(An earlier version of this post incorrectly described some of the commission’s proposals. It did not propose lowering income tax rates for capital gains and dividends; it called for treating them as ordinary income. And the panel proposed scaling back, not eliminating, tax deductions for home mortgage interest. This version has been updated.)

After most bipartisan commissions make recommendations on a pressing issue of the day, presidents and lawmakers have a tendency to ignore them.

But this time could be different.

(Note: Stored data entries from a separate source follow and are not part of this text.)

(* ===== verification/ParallelState.v ===== *)
(** The state side of parallel execution: the access sets and their conflicts
    (crates/parallel-execution/src/conflict_detector.rs) and the state manager
    with its snapshots (state_manager.rs).

    A [DashMap] or [HashMap] is a finite map, its iteration the list of its
    entries; the time stamps of snapshots are left out.  [StateManager] is
    behind locks taken for the duration of a method. *)
From stdpp Require Import base list numbers option strings gmap pretty sorting.
From Stdlib Require Import ZArith Lia.
From S2P Require Import Prelude U256 Scheduler.

(** ** Access sets *)

Record AccessSet := mkAccessSet {
  reads : gmap (list Z) (gset (list Z));
  writes : gmap (list Z) (gmap (list Z) (list Z));
  creates : gset (list Z);
  deletes : gset (list Z);
}.
Definition access_new : AccessSet := mkAccessSet ∅ ∅ ∅ ∅.
Definition add_read (address slot : list Z) (a : AccessSet) : AccessSet :=
  mkAccessSet (<[address := {[slot]} ∪ default ∅ (reads a !! address)]> (reads a))
    (writes a) (creates a) (deletes a).
Definition add_write (address slot value : list Z) (a : AccessSet) : AccessSet :=
  mkAccessSet (reads a) (<[address := <[slot := value]> (default ∅ (writes a !! address))]> (writes a))
    (creates a) (deletes a).
Definition add_create (address : list Z) (a : AccessSet) : AccessSet :=
  mkAccessSet (reads a) (writes a) ({[address]} ∪ creates a) (deletes a).
Definition add_delete (address : list Z) (a : AccessSet) : AccessSet :=
  mkAccessSet (reads a) (writes a) (creates a) ({[address]} ∪ deletes a).
Definition merge_reads (m : gmap (list Z) (gset (list Z))) (kv : list Z * gset (list Z)) :
    gmap (list Z) (gset (list Z)) :=
  <[kv.1 := default ∅ (m !! kv.1) ∪ kv.2]> m.
Definition merge_writes (m : gmap (list Z) (gmap (list Z) (list Z))) (kv : list Z * gmap (list Z) (list Z)) :
    gmap (list Z) (gmap (list Z) (list Z)) :=
  <[kv.1 := kv.2 ∪ default ∅ (m !! kv.1)]> m.
Definition access_merge (other a : AccessSet) : AccessSet :=
  mkAccessSet (fold_left merge_reads (map_to_list (reads other)) (reads a))
    (fold_left merge_writes (map_to_list (writes other)) (writes a))
    (creates a ∪ creates other) (deletes a ∪ deletes other).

The recommendations of the National Commission on Fiscal Responsibility and Reform, which completed its work two years ago, are getting a second look as President Obama and Congress seek to avert a forthcoming “fiscal cliff” of automatic spending cuts and tax increases.

Faced with a sagging economy and growing concerns about the nation’s mounting debt, Obama tapped former White House chief of staff Erskine Bowles and former Republican senator Alan K. Simpson in February 2010 to co-chair the bipartisan panel. Bowles served in the White House during the Clinton administration and was one of the chief negotiators of the last bipartisan budget agreement in 1997. Simpson retired from the Senate in 1996, but maintained wide respect among members of both parties, and Obama hoped his involvement would spur Republican support.

Bowles and Simpson were joined on the panel by six House lawmakers and six senators evenly divided among the parties, as well as two business executives, a labor union president and former White House budget director Alice Rivlin. After months of negotiations, they unveiled a series of proposed spending cuts and tax increases so controversial that the panel itself failed to reach agreement on a plan.

The panel’s final report called for roughly $3 in spending cuts for every $1 in new revenue and called for a series of politically risky ideas, including sharp cuts in military spending, setting the retirement age on a course to rise to 69 by 2075 and reforms that would ultimately cost the average taxpayer roughly $1,700 more per year.

The group recommended raising taxes by nearly $1 trillion by 2020, primarily by eliminating popular deductions for home mortgage interest and employer-paid health insurance, and a 15-cent hike in the federal gas tax. But the commission also called for treating lower income tax rates as ordinary income. It also called for scaling back tax deductions for home mortgage interest.

The report called for reducing government spending through changes to Social Security, Medicare and Medicaid, freezing the salaries of federal employees and cutting about 200,000 federal jobs over the next decade through attrition.

The commission voted on the proposal in December 2010, but failed to approve the plan. Had it passed, the measure would have moved to Congress for a vote.

Obama never fully embraced the commission’s plans, and it earned mixed reviews on Capitol Hill, where Republicans supported the proposed entitlement reforms, and Democrats favored the increased taxes for higher-income earners. Regardless, Simpson and Bowles continue to push for big reforms.

But since Election Day, several lawmakers of both parties have suggested that at least some parts of the plan Congress previously dismissed should be part of the ongoing negotiations. Observers believe that many of the commission’s plans to cut federal spending could be included in a final deal.

So will the Simpson-Bowles blueprint guide the nation back to fiscal health or will it wither away along with other bipartisan proposals of recent years? Time will tell.